Neuroanatomical basis and disorders of long-term memory
The famous case of HM, in whom both medial temporal cortices were removed for intractable epilepsy, provided the first clear evidence that the episodic memory system depends on medial regions of the temporal lobe. In addition, his case also highlighted the difference between explicit and implicit memories and that different systems underlie episodic and semantic memory at the neuro- anatomical level. Subsequent to his operation, HM was unable to learn or recall new episodes or experiences in his life. However, his ability to learn new motor skills was preserved as was his factual knowledge.
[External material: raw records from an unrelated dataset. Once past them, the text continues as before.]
(* ===== verification/FileTools.v ===== *)
(** * File-editing tools ([codel00p-harness/src/editing/file_ops.rs],
    [editing/support.rs], [editing/apply_patch.rs])

    The tools that change files of the workspace: whole-file operations, and
    [apply_patch], which normalises a call into a list of changes, applies them to
    the texts in memory and writes the files at the end.  A panic of the patch
    engine stops [apply_patch] as the error [Panicked]. *)

From Stdlib Require Import Sorting.Sorted.
From stdpp Require Import base numbers strings gmap list.
From S2P Require Import Prelude RustStr Utf8 Patch Json Harness SelfCorrect ToolInput ToolRegistry FileSystem Workspace.

(** ** Shared guards ([support.rs]) *)

Definition tool_failed (name message : str) : HarnessError := ToolFailed name message.
Definition optional_bool (input : Value) (key : str) : bool :=
  default false (get key input ≫= as_bool).

Definition missing_file (tool path : str) : HarnessError :=
  tool_failed tool (lit "file does not exist: " ++ path).
Definition require_existing_file (w : Workspace) (tool path : str) : fsop unit :=
  let! is_file := ws_is_file w path in
  if negb is_file then st_err (missing_file tool path) else st_ret tt.
Definition read_source_file (w : Workspace) (tool from : str) : fsop (list byte) :=
  do! require_existing_file w tool from in
  ws_read_bytes w from.
Definition ensure_dest_free (w : Workspace) (tool to : str) (overwrite : bool) : fsop unit :=
  if overwrite then st_ret tt
  else
    let! found := ws_exists w to in
    if found then
      st_err (tool_failed tool (lit "destination already exists: " ++ to ++
                                lit " (set `overwrite` to true to replace it)"))
    else st_ret tt.

(** The real path of an existing file, or the path as it is joined. *)
Definition existing_file_key (w : Workspace) (tool path : str) : fsop FileSystem.path :=
  let! resolved := st_read (ws_resolve_for_create w path) in
  let! is_file := ws_is_file w path in
  if negb is_file then st_err (missing_file tool path)
  else st_read (λ f, Ok match canonicalize_path f resolved with
                        | Ok q => path_at q
                        | Err _ => resolved
                        end).

(** ** Whole-file tools ([file_ops.rs]) *)

Definition type_of `{SerdeJson} (t : str) : Value := json_object [(lit "type", VString t)].
Definition object_schema `{SerdeJson} (required : list str) (properties : list (str * Value)) : Value :=
  json_object [(lit "type", VString (lit "object"));
               (lit "required", VArray (VString <$> required));
               (lit "properties", json_object properties)].
Definition size_value (n : nat) : Value := VNumber (PosInt (N.of_nat n)).

Definition create_file_name : str := lit "create_file".
Definition create_file_schema `{SerdeJson} : Value :=
  object_schema [lit "path"; lit "content"]
    [(lit "path", type_of (lit "string")); (lit "content", type_of (lit "string"))].
Definition create_file_execute `{SerdeJson} `{OS : Faults} (w : Workspace) (input : Value) : fsop ToolResult :=
  let! path := st_lift (required_string create_file_name input (lit "path")) in
  let! content := st_lift (required_string create_file_name input (lit "content")) in
  let! found := ws_exists w path in
  if found then st_err (tool_failed create_file_name (lit "file already exists: " ++ path))
  else
    do! ws_write w path (utf8 content) in
    st_ret (ToolResult_json (json_object
      [(lit "path", VString path); (lit "operation", VString (lit "created"));
       (lit "bytes_written", size_value (byte_len content))])).

Definition update_file_name : str := lit "update_file".
Definition update_file_schema `{SerdeJson} : Value :=
  object_schema [lit "path"; lit "content"]
    [(lit "path", type_of (lit "string")); (lit "content", type_of (lit "string"))].
Definition update_file_execute `{SerdeJson} `{OS : Faults} (w : Workspace) (input : Value) : fsop ToolResult :=
  let! path := st_lift (required_string update_file_name input (lit "path")) in
  let! content := st_lift (required_string update_file_name input (lit "content")) in
  do! require_existing_file w update_file_name path in
  do! ws_write w path (utf8 content) in
  st_ret (ToolResult_json (json_object
    [(lit "path", VString path); (lit "operation", VString (lit "updated"));
     (lit "bytes_written", size_value (byte_len content))])).

Definition delete_file_name : str := lit "delete_file".
Definition delete_file_schema `{SerdeJson} : Value :=
  object_schema [lit "path"] [(lit "path", type_of (lit "string"))].
Definition delete_file_execute `{SerdeJson} `{OS : Faults} (w : Workspace) (input : Value) : fsop ToolResult :=
  let! path := st_lift (required_string delete_file_name input (lit "path")) in
  do! require_existing_file w delete_file_name path in
  do! ws_delete w path in
  st_ret (ToolResult_json (json_object
    [(lit "path", VString path); (lit "operation", VString (lit "deleted"))])).

Definition transfer_schema `{SerdeJson} : Value :=
  object_schema [lit "from"; lit "to"]
    [(lit "from", type_of (lit "string")); (lit "to", type_of (lit "string"));
     (lit "overwrite", type_of (lit "boolean"))].
Definition transfer_result `{SerdeJson} (from to operation : str) (bytes : list byte) : ToolResult :=
  ToolResult_json (json_object
    [(lit "from", VString from); (lit "to", VString to); (lit "operation", VString operation);
     (lit "bytes_written", size_value (length bytes))]).

Definition move_file_name : str := lit "move_file".
Definition move_file_execute `{SerdeJson} `{OS : Faults} (w : Workspace) (input : Value) : fsop ToolResult :=
  let! from := st_lift (required_string move_file_name input (lit "from")) in
  let! to := st_lift (required_string move_file_name input (lit "to")) in
  let overwrite := optional_bool input (lit "overwrite") in
  let! bytes := read_source_file w move_file_name from in
  do! ensure_dest_free w move_file_name to overwrite in
  do! ws_write w to bytes in
  do! ws_delete w from in
  st_ret (transfer_result from to (lit "moved") bytes).
(* ===== verification/Pipeline.v ===== *)
(** * Pipelines ([codel00p-harness/src/pipeline.rs])

    A list of tool calls that runs in one inference: later steps refer to the outputs
    of earlier ones with templates, and every step passes the permission policy and the
    tool registry.  What has happened so far, the questions to the policy and the calls
    of tools, is the world that the policy and the tools see. *)

From stdpp Require Import base numbers strings gmap list.
From S2P Require Import Prelude RustStr Json Protocol Harness ToolInput SelfCorrect ToolRegistry.

(** ** Steps *)

Definition MAX_STEPS : nat := 32.
Record PipelineStep := { step_id : option str; step_tool : str; step_input : Value }.

Definition parse_step (tool_name : str) (index : nat) (value : Value)
    : result HarnessError PipelineStep :=
  let? tool := required_string tool_name value (lit "tool") in
  let id := get_str (lit "id") value in
  let input := default (VObject []) (get (lit "input") value) in
  if negb (is_object input) then
    Err (InvalidToolInput tool_name
      (lit "step " ++ show_N (N.of_nat index) ++ lit ": `input` must be an object"))
  else Ok {| step_id := id; step_tool := tool; step_input := input |}.
Definition parse_steps (tool_name : str) (steps : list Value)
    : result HarnessError (list PipelineStep) :=
  if is_empty steps then Err (InvalidToolInput tool_name (lit "`steps` must not be empty"))
  else if MAX_STEPS <? length steps then
    Err (InvalidToolInput tool_name (lit "pipeline has " ++ show_N (N.of_nat (length steps))
      ++ lit " steps; the maximum is " ++ show_N (N.of_nat MAX_STEPS)))
  else collect_result (imap (parse_step tool_name) steps).

(** ** Scopes *)

Definition scope_rank (scope : PermissionScope) : nat :=
  match scope with
  | ReadOnly => 0 | MemoryWrite => 1 | WorkspaceWrite => 2 | ScopeNetwork => 3
  | Shell => 4 | ExternalConnector => 5
  end.
Definition scope_label (scope : PermissionScope) : str :=
  match scope with
  | ReadOnly => lit "read_only" | MemoryWrite => lit "memory_write"
  | WorkspaceWrite => lit "workspace_write" | ScopeNetwork => lit "network"
  | Shell => lit "shell" | ExternalConnector => lit "external_connector"
  end.
(** [Iterator::max_by_key] on the rank: the last of the greatest. *)
Definition max_by_rank (scopes : list PermissionScope) : option PermissionScope :=
  foldl (λ best s, match best with
                   | None => Some s
                   | Some b => if scope_rank s <? scope_rank b then Some b else Some s
                   end) None scopes.

(** ** Templates *)

Definition open_braces : str := lit "{{".
Definition close_braces : str := lit "}}".
Definition whole_template (text : str) : option str :=
  inner ← strip_prefix open_braces text;
  inner ← strip_suffix close_braces inner;
  if contains open_braces inner || contains close_braces inner then None else Some inner.

(** A dotted path, [a[0].b] read as [a.0.b]. *)
Definition normalized (expr : str) : str :=
  omap (λ c, if (c =? 91)%N then Some 46%N else if (c =? 93)%N then None else Some c) expr.
Definition path_segments (expr : str) : list str :=
  List.filter (λ s, negb (is_empty s)) (split_by (λ c, (c =? 46)%N) (normalized expr)).
(** An element by its index. *)
Definition array_get (items : list Value) (index : N) : option Value :=
  if (index <? N.of_nat (length items))%N then items !! N.to_nat index else None.
Fixpoint lookup_from (cursor : Value) (segments : list str) : option Value :=
  match segments with
  | [] => Some cursor
  | segment :: segments =>
      next ← match cursor with
             | VObject m => map_get segment m
             | VArray items => index ← parse_u64 segment; array_get items index
             | _ => None
             end;
      lookup_from next segments
  end.
Definition lookup_reference (expr : str) (context : Map) : option Value :=
  match path_segments expr with
  | [] => None
  | first :: segments => v ← map_get first context; lookup_from v segments
  end.

Section templates.
Context `{SerdeJson}.

Definition value_text (v : Value) : str :=
  match v with VString s => s | other => to_string other end.
(** What a template in the midst of a text becomes. *)
Definition substitute (expr : str) (context : Map) : str :=
  default [] (value_text <$> lookup_reference (trim expr) context).

(** The scan of [resolve_string]; every template takes at least four characters of
    the text, so its length is fuel enough. *)
Fixpoint resolve_rest (fuel : nat) (rest : str) (context : Map) : str :=
  match fuel with
  | 0 => rest
  | S fuel =>
      match split_once_str open_braces rest with
      | None => rest
      | Some (before, after) =>
          match split_once_str close_braces after with
          | None => before ++ open_braces ++ after
          | Some (expr, rest) => before ++ substitute expr context ++ resolve_rest fuel rest context
          end
      end
  end.
Definition resolve_string (text : str) (context : Map) : Value :=
  match whole_template (trim text) with
  | Some expr => default VNull (lookup_reference (trim expr) context)
  | None => VString (resolve_rest (length text) text context)
  end.
Fixpoint resolve_references (value : Value) (context : Map) : Value :=
  match value with
  | VString text => resolve_string text context
  | VArray items => VArray (List.map (λ v, resolve_references v context) items)
  | VObject m => VObject (List.map (λ '(k, v), (k, resolve_references v context)) m)
  | other => other
  end.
While there is a great deal of evidence underpinning the importance of medial temporal structures, especially the hippocampus, in episodic memory processes, it is clear that, as with working memory processes, distributed brain systems, frequently requiring prefrontally mediated control, are necessary for optimum autobiographical memory processes (see Chapters 11 and 34). In this respect, patients with certain forms of neurodegenerative dis- orders with relatively widespread pathology may have profound disorders of long-term memory, as for example in Alzheimer’s disease (see Chapter 60). In this condition there is pathology within the hippocampus and related structures (see Chapter 45) as well as temporal and parietal cortices, and patients develop problems of anterograde memory (i.e. the laying down of new memories) followed by progressive problems with retrograde memory (the retrieval of preformed established memories). This distinction in anterograde and retrograde memories is thought to have a basis in transferring information from hippocampal structures to the overlying cortex and thus as the pathology spreads out so the memory processes are affected in a similar fashion. While in Alzheimer’s disease the initial memory problem is more of an episodic nature, in some people there are problems within the semantic memory system. These cases of semantic dementia, wherein individuals begin to lose their knowledge of the meanings of words, depends on damage to the inferior and lateral temporal cortices and is seen in some patients with frontotemporal dementia (FTD).